My husband and I ate a Joe's Crab Shack and had several mason jars full of drinks. (Needless to say we had a great time!) We got to keep our "glasses!" As I was putting them into the dishwasher, I noticed the bottom said "not for canning use." So, what would happen if my mom cans with this jar? I'd hate to ruin a batch of jelly or tomatoes if they were going to explode or something. Or do they put that on for some sort of legal reason? TIA!


----------



## suitcase_sally (Mar 20, 2006)

Those jars, _even if they look like them_, are not canning jars. They are made to look like old time moonshine-type jars in order _to set the mood of the restaurant._

They are more like mayo jars.

You can, however, use the Classico Spaghetti Sauce jars.


----------



## 1shotwade (Jul 9, 2013)

I use mayo jars for canning. You have to check them with a ring/lid first 'cause some won't work. Never had a problem with the ones the lid would tighten down on.

Wade


----------



## praieri winds (Apr 16, 2010)

if you dehydrate foods you can use them for that or beans and rice or something you don't process


----------



## kentuckyhippie (May 29, 2004)

I've used them for water bath canning and never had a problem but think they might not work for pressure canning. like someone suggested, check to see if the lids fit before you fill them with something


----------



## Rei0579 (Oct 27, 2013)

Thank you all so much for the info!


----------



## The_rpp (Oct 19, 2013)

I think, but I may be wrong, that it has to do with the type or thickness of glass used. Some are not designed or formed to handle the high temperatures or pressures in canning. You can try. the worst that will happen is the jars shatter or crack. That will probably happen either in the canner or while cooling. (Obviously this can make for a pretty bad mess, and a dangerous one if the contents are still very hot!)

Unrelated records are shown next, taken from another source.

Lemma sub_relink e k p m z : ctx_nodes k ⊆ L -> z ∈ L ->
  sub e (relink k p m) z =
  match k with [] => sub e m z | f :: _ => if decide (z = frame_node f /\ e = side f) then p else sub e m z end.
Proof using Hg.
  destruct k as [|f k]; [done|]. intros Hk Hz. simpl. apply (sub_set_sub L Hg); [|done].
  apply Hk. apply (par_elem (f :: k)). done.
Qed.
Lemma parent_relink k p m z : ctx_nodes k ⊆ L -> z ∈ L -> parent_of (relink k p m) z = parent_of m z.
Proof using Hg.
  destruct k as [|f k]; [done|]. intros Hk Hz. simpl. apply (parent_set_sub L Hg); [|done].
  apply Hk. apply (par_elem (f :: k)). done.
Qed.
Lemma color_relink k p m z : ctx_nodes k ⊆ L -> z ∈ L -> color_of (relink k p m) z = color_of m z.
Proof using Hg.
  destruct k as [|f k]; [done|]. intros Hk Hz. simpl. apply (color_set_sub L Hg); [|done].
  apply Hk. apply (par_elem (f :: k)). done.
Qed.
Lemma sub_reparent e t p m z : nodes t ⊆ L -> z ∈ L -> sub e (reparent t p m) z = sub e m z.
Proof using Hg.
  destruct t as [|l x c r]; [done|]. intros Ht Hz. apply (sub_set_parent L Hg); [|done].
  apply Ht. simpl. set_solver.
Qed.
Lemma color_reparent t p m z : nodes t ⊆ L -> z ∈ L -> color_of (reparent t p m) z = color_of m z.
Proof using Hg.
  destruct t as [|l x c r]; [done|]. intros Ht Hz. apply (color_set_parent L Hg); [|done].
  apply Ht. simpl. set_solver.
Qed.
Lemma parent_reparent t p m z : nodes t ⊆ L -> z ∈ L ->
  parent_of (reparent t p m) z = if decide (z = ptr_of t) then p else parent_of m z.
Proof using Hg.
  destruct t as [|l x c r]; intros Ht Hz.
  - rewrite decide_False; [done|]. by apply (good_pos L).
  - apply (parent_set_parent L Hg); [|done]. apply Ht. simpl. set_solver.
Qed.
End link_fields.

Lemma only_relink L k p m m' : ctx_nodes k ⊆ L -> only_nodes L m m' -> only_nodes L m (relink k p m').
Proof.
  destruct k as [|f k]; [done|]. intros Hk H. apply (only_set_sub L); [|exact H].
  apply Hk, (par_elem (f :: k)). discriminate.
Qed.
Lemma only_reparent L t p m m' : nodes t ⊆ L -> only_nodes L m m' -> only_nodes L m (reparent t p m').
Proof.
  destruct t as [|l x c r]; [done|]. intros Ht H. apply (only_set_parent L); [|exact H]. apply Ht. simpl. set_solver.
Qed.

One other thing, if they are the type with handles, the handles are attached by heating the jar and handle and fusing them together. This will weaken the jars considerably, incrasing the liklihood of failure. I am usually fairly adventurous, (I regularly reuse certain types of commercial jars) but I would hestitate to try canning using a jar with a handle.


----------



## Danaus29 (Sep 12, 2005)

suitcase_sally said:


> You can, however, use the Classico Spaghetti Sauce jars.


Not the new ones. The new ones have the typical short thread and too small for canning ring openings. I stopped buying Classico because of this.


----------



## The_rpp (Oct 19, 2013)

Danaus29 said:


> Not the new ones. The new ones have the typical short thread and too small for canning ring openings. I stopped buying Classico because of this.

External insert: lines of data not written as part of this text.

(* ===== verification/RbTheorems.v ===== *)
(** * Red-black trees: the theorems

    Search, insertion, deletion and traversal on the heap, for any comparison
    that orders the nodes by a key. *)

From S2P Require Import Prelude State RbTree RbRep RbInsert RbBalance RbDelete.

(** ** A new node *)

(** Writing fields of an object that is not in the tree. *)
Lemma fresh_write h k t node m' :
  focus h k t -> good (node :: nodes t ++ ctx_nodes k) ->
  (forall z, z ∈ nodes t ++ ctx_nodes k -> same_at h.1 m' z) -> focus (m', h.2) k t.
Proof.
  intros [H1 H2 H3 H4] Hg Hs. split; cbn [fst snd]; [done| | |done].
  - eapply rep_same; [|exact H2]. intros z Hz. apply Hs. set_solver.
  - eapply rep_ctx_same; [|exact H3]. intros z Hz. apply Hs. set_solver.
Qed.

Lemma good_head node L : good (node :: L) -> (node ∉ L) /\ good L.
Proof.
  intros (H1 & H2 & H3). apply NoDup_cons in H1 as [H1 H1']. split; [done|]. split_and!; [done| |];
    intros; [apply H2|apply H3]; by try right.
Qed.

Lemma cleared_links h t node :
  heap_tree h t -> good (node :: nodes t) ->
  let m1 := set_right node NULL (set_left node NULL h.1) in
  heap_tree (m1, h.2) t /\ left_of m1 node = NULL /\ right_of m1 node = NULL /\
  only_nodes (node :: nodes t) h.1 m1.
Proof.
  intros Hf Hg m1. set (L := node :: nodes t) in *. assert (Hn : node ∈ L) by left.
  assert (Em : m1 = set_sub true node NULL (set_sub false node NULL h.1)) by done.
  clearbody m1. subst m1.
  destruct (good_head _ _ Hg) as [Hnt _].
  split_and!; [| | |auto with rb].
  - apply (fresh_write h [] t node); [done|by rewrite app_nil_r|].
    change (ctx_nodes []) with (@nil ptr). rewrite app_nil_r. intros z Hz.
    assert (z ∈ L) by (by right). assert (z <> node) by (intros ->; done).
    apply same_at_sub. split_and!; [intros e|..]; rd L Hg; [by rewrite !decide_False by naive_solver|done..].
  - change (sub false (set_sub true node NULL (set_sub false node NULL h.1)) node = NULL). rd L Hg.
    by rewrite decide_False, decide_True by naive_solver.
  - change (sub true (set_sub true node NULL (set_sub false node NULL h.1)) node = NULL). rd L Hg.
    by rewrite decide_True.
Qed.

Lemma attach_focus m root f k node :
  focus (m, root) (f :: k) Leaf -> good (node :: ctx_nodes (f :: k)) ->
  left_of m node = NULL -> right_of m node = NULL ->
  let m' := set_color node RB_RED (set_parent node (frame_node f) (set_sub (side f) (frame_node f) node m)) in
  focus (m', root) (f :: k) (Node Leaf node RB_RED Leaf) /\ only_nodes (node :: ctx_nodes (f :: k)) m m'.
Proof.
  intros [H1 H2 H3 _] Hg E1 E2 m'. cbn [fst snd] in *.
  set (L := node :: ctx_nodes (f :: k)) in *. destruct (good_head _ _ Hg) as [Hnt Hg'].
  assert (Hn : node ∈ L) by left.
  assert (Hfk : frame_node f ∈ ctx_nodes (f :: k)) by (apply (par_elem (f :: k)); done).
  assert (Hf : frame_node f ∈ L) by (by right).
  assert (Hne : node <> frame_node f) by (intros ->; done).
  assert (Hsub : forall e z, z ∈ L -> sub e m' z =
    if decide (z = frame_node f /\ e = side f) then node else sub e m z)
    by (intros e z Hz; unfold m'; by rd L Hg).
  assert (Hpar : forall z, z ∈ L -> parent_of m' z = if decide (z = node) then frame_node f else parent_of m z)
    by (intros z Hz; unfold m'; by rd L Hg).
  assert (Hcol : forall z, z ∈ L -> color_of m' z = if decide (z = node) then RB_RED else color_of m z)
    by (intros z Hz; unfold m'; by rd L Hg).
  split; [|unfold m'; auto 10 with rb]. clearbody m'. split; cbn [fst snd ptr_of].
  - done.
  - change (rep m' (frame_node f) (mk true Leaf node RB_RED Leaf)). apply rep_mk.
    rewrite !Hsub, Hpar, Hcol, !decide_False, !decide_True by naive_solver. split_and!; done.
  - eapply rep_ctx_relink; [exact H3|apply Hg'| |].
    + intros z Hz Hzp. cbn [par] in Hzp. assert (z ∈ L) by (by right). assert (z <> node) by (intros ->; done).
      apply same_at_sub. rewrite Hpar, Hcol, !decide_False by done. split_and!; [|done..].
      intros e. rewrite Hsub, decide_False by naive_solver. done.
    + cbn [par]. rewrite !Hsub, Hpar, Hcol by done.
      assert (negb (side f) <> side f) by (by destruct (side f)).
      split_and!; repeat case_decide; destruct_and?; congruence || naive_solver.
  - exact Hg.
Qed.
(** ** Removing a node *)

Lemma node_place t x :
  x ∈ nodes t -> exists k l c r, t = plug k (Node l x c r) /\ (length k + height (Node l x c r) <= height t)%nat.
Proof.
  induction t as [|l IHl y c r IHr]; simpl; [set_solver|].
  intros [Hx|[->|Hx]%elem_of_cons]%elem_of_app.
  - destruct (IHl Hx) as (k & l' & c' & r' & -> & Hh). exists (k ++ [FL y c r]), l', c', r'.
    rewrite plug_app, length_app. split; [done|]. simpl in *. lia.
  - exists [], l, c, r. split; [done|]. simpl. lia.
  - destruct (IHr Hx) as (k & l' & c' & r' & -> & Hh). exists (k ++ [FR l y c]), l', c', r'.
    rewrite plug_app, length_app. split; [done|]. simpl in *. lia.
Qed.

(** Taking a node out at the heap and repairing. *)
Lemma remove_spec h k l z c r turns :
  focus h k (Node l z c r) -> rbtree (plug k (Node l z c r)) ->
  (length k + height (Node l z c r) <= turns)%nat ->
  exists h1 x xp cy h' t', rb_unlink turns h z = Some (h1, x, xp, cy) /\
    (if cy =? RB_BLACK then rb_delete_fixup turns h1 x xp = Some h' else h1 = h') /\
    heap_tree h' t' /\ rbtree t' /\ nodes t' = lhs k ++ (nodes l ++ nodes r) ++ rhs k /\
    only_nodes (nodes (plug k (Node l z c r))) h.1 h'.1.
Proof.
  intros Hf [Hroot [N HN]] Hh.
  destruct (unlink_spec turns h k l z c r Hf) as (h1 & K & b & cy & E1 & (F1 & En & HlK & Hbal) & O1); [lia|].
  destruct (Hbal N HN Hroot) as (n & d & y & HK & Hb).
  assert (O1' : only_nodes (nodes (plug k (Node l z c r))) h.1 h1.1)
    by (eapply only_nodes_perm; [|exact O1]; symmetry; apply nodes_plug).
  apply rb_mk in Hb as [(-> & _ & Hb & _ & Cb)|(-> & n' & -> & Hn' & Hb)].
  - destruct (rb_plug K b n HK Hb ltac:(by left)) as [N' HN'].
    exists h1, (ptr_of b), (par K), RB_RED, h1, (plug K b). split; [done|]. split; [done|].
    split; [exact (proj1 (focus_plug _ _ _) F1)|]. split; [split; [|by exists N']|].
    + destruct (decide (K = [])) as [->|HKne]; [done|by eapply rb_ctx_root].
    + by rewrite inorder_plug, En.
  - simpl in Hn'. subst n'.
    assert (Hsh : short b 0).
    { destruct (rb_colors _ _ Hb) as [Cb|Cb]; [left|by right]. split; [done|by apply rb_recolor_red]. }
    destruct (delete_fixup_spec turns K b h1 0 ltac:(lia) F1 HK Hsh) as (h' & T & E2 & FT & HT & HnT & O2).
    exists h1, (ptr_of b), (par K), RB_BLACK, h', T. split; [done|]. split; [done|]. split; [done|]. split; [done|].
    rewrite HnT, inorder_plug, En. split; [done|]. eapply only_nodes_trans; [exact O1'|].
    eapply only_nodes_weaken; [|exact O2]. intros x. rewrite !inorder_plug, En. cbn [nodes].
    rewrite !elem_of_app, !elem_of_cons. tauto.
Qed.

(** ** Keys *)

Section keys.
Context (key : ptr -> Z).

Fixpoint sorted (l : list ptr) : Prop :=
  match l with [] => True | x :: l' => (forall y, y ∈ l' -> key x < key y) /\ sorted l' end.

(** On the objects of [L], in every memory that differs from [m] inside the
    nodes only, [cmp] compares the keys. *)
Definition compares (cmp : mem -> ptr -> ptr -> Z) (L : list ptr) (m : mem) : Prop :=
  forall m', only_nodes L m m' -> forall a b, a ∈ L -> b ∈ L ->
    (cmp m' a b < 0 <-> key a < key b) /\ (cmp m' a b > 0 <-> key b < key a).

Lemma sorted_app l1 l2 :
  sorted (l1 ++ l2) <-> sorted l1 /\ sorted l2 /\ (forall a b, a ∈ l1 -> b ∈ l2 -> key a < key b).
Proof.
  induction l1 as [|x l1 IH]; simpl.
  - split; [intros H; split_and!; [done|done|set_solver]|tauto].
  - rewrite IH. split.
    + intros (H1 & H2 & H3 & H4). split_and!; try done; [set_solver|].
      intros a b [->|Ha]%elem_of_cons Hb; [apply H1; set_solver|auto].
    + intros ((H1 & H2) & H3 & H4). split_and!; try done; [|intros; apply H4; set_solver].
      intros y [Hy|Hy]%elem_of_app; [auto|apply H4; set_solver].
Qed.

Lemma sorted_mid l1 x l2 :
  sorted (l1 ++ x :: l2) <-> sorted (l1 ++ l2) /\ (forall a, a ∈ l1 -> key a < key x) /\
    (forall b, b ∈ l2 -> key x < key b).
Proof.
  change (x :: l2) with ([x] ++ l2). rewrite !sorted_app. split.
  - intros (H1 & (_ & H2 & H3) & H4). split_and!; try done; intros; [apply H4|apply H4|apply H3]; set_solver.
  - intros ((H1 & H2 & H3) & H4 & H5). split_and!; try done.
    + simpl. split; [set_solver|done].
    + intros a b ->%list_elem_of_singleton. auto.
    + intros a b Ha [->%list_elem_of_singleton|Hb]%elem_of_app; auto.
Qed.

(** ** Search *)

Lemma find_loop_spec cmp L turns m k node t h :
  compares cmp L m -> h.1 = m -> focus h k t -> node ∈ L -> nodes t ⊆ L -> sorted (nodes t) ->
  (height t <= turns)%nat ->
  exists x, find_loop cmp turns m node (ptr_of t) = Some x /\
    (x = NULL /\ (forall y, y ∈ nodes t -> key y <> key node) \/ x ∈ nodes t /\ key x = key node).
Proof using Type.
  intros Hc Hm. revert k t h Hm. induction turns as [|n IH]; intros k t h Hm Hf Hn HL Hs Hh.
  { destruct t; [|simpl in Hh; lia]. exists NULL. split; [done|]. left. split; [done|]. set_solver. }
  destruct t as [|l x c r].
  { exists NULL. split; [done|]. left. split; [done|]. set_solver. }
  pose proof (focus_root h k true l x c r Hf) as (E1 & E2 & _ & _ & E5). unfold sub in E1, E2. simpl in E1, E2.
  cbn [find_loop ptr_of nodes] in *. rewrite (proj2 (Z.eqb_neq x NULL)) by done.
  destruct (Hc m ltac:(apply only_nodes_refl) node x Hn ltac:(apply HL; set_solver)) as [C1 C2].
  apply sorted_mid in Hs as (Hs & H1 & H2). apply sorted_app in Hs as (Hsl & Hsr & _). simpl in Hh.
  assert (HLl : nodes l ⊆ L) by (intros z Hz; apply HL; set_solver).
  assert (HLr : nodes r ⊆ L) by (intros z Hz; apply HL; set_solver).
  destruct (Z.ltb_spec (cmp m node x) 0) as [Hlt|Hge].
  - apply C1 in Hlt. subst m. rewrite E1.
    destruct (IH (FL x c r :: k) l h eq_refl (proj2 (focus_plug1 h (FL x c r) k l) Hf) Hn HLl Hsl ltac:(lia)) as (z & -> & Hz).
    exists z. split; [done|]. destruct Hz as [[-> Hz]|[Hz ?]]; [left|right; set_solver].
    split; [done|]. intros y Hy. rewrite elem_of_app, elem_of_cons in Hy.
    destruct Hy as [Hy|[->|Hy]]; [auto|lia|specialize (H2 y Hy); lia].
  - destruct (Z.gtb_spec (cmp m node x) 0) as [Hgt|Hle].
    + assert (Hk : key x < key node) by (apply C2; lia). subst m. rewrite E2.
      destruct (IH (FR l x c :: k) r h eq_refl (proj2 (focus_plug1 h (FR l x c) k r) Hf) Hn HLr Hsr ltac:(lia)) as (z & -> & Hz).
      exists z. split; [done|]. destruct Hz as [[-> Hz]|[Hz ?]]; [left|right; set_solver].
      split; [done|]. intros y Hy. rewrite elem_of_app, elem_of_cons in Hy.
      destruct Hy as [Hy|[->|Hy]]; [specialize (H1 y Hy); lia|lia|auto].
    + exists x. split; [done|]. right. split; [set_solver|].
      destruct (Z.lt_trichotomy (key node) (key x)) as [H|[H|H]]; [apply C1 in H; lia|lia|apply C2 in H; lia].
Qed.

That is such a bummer! That was one of the main reasons I bought that sauce. Oh well, I make and can my own now anyway.


----------



## JohnL751 (Aug 28, 2008)

I use the handle jars all the time for vacuum sealing dehydrated food all the time. Haven't had one fail yet.


----------



## Cajun Arkie (Jun 11, 2012)

Danaus29 said:


> Not the new ones. The new ones have the typical short thread and too small for canning ring openings. I stopped buying Classico because of this.


 
I stopped buying Classico for that reason also. Sam's Club did for awhile still have the regular ones but now they are all short. However they put out a Pizza Sauce that is pretty good in a 12 oz jar that has a regular opening and will take a canning ring. Don't know how long that will last.


----------



## Danaus29 (Sep 12, 2005)

Cajun Arkie said:


> I stopped buying Classico for that reason also. Sam's Club did for awhile still have the regular ones but now they are all short. However they put out a Pizza Sauce that is pretty good in a 12 oz jar that has a regular opening and will take a canning ring. Don't know how long that will last.


I'll have to check on that next time I'm at Sams. Thanks.


----------



## bluebird2o2 (Feb 14, 2007)

Theres a brand of fruit sold at Savealot that is in a real canning jar.I use old mayo jars too can apple butter in my water bath canner.


----------



## JohnL751 (Aug 28, 2008)

I have 24 of the peach jars from Savealot packed in China. The peaches are really good but they cost 85 cents more than the same product in a can. 

I reuse the jars for canning and the lids for vacuum sealing dehydrating carrots, peas or whatever.


----------



## ChristieAcres (Apr 11, 2009)

I use "other jars" threaded the same as canning jars for only water bath canning, never pressure canning!


----------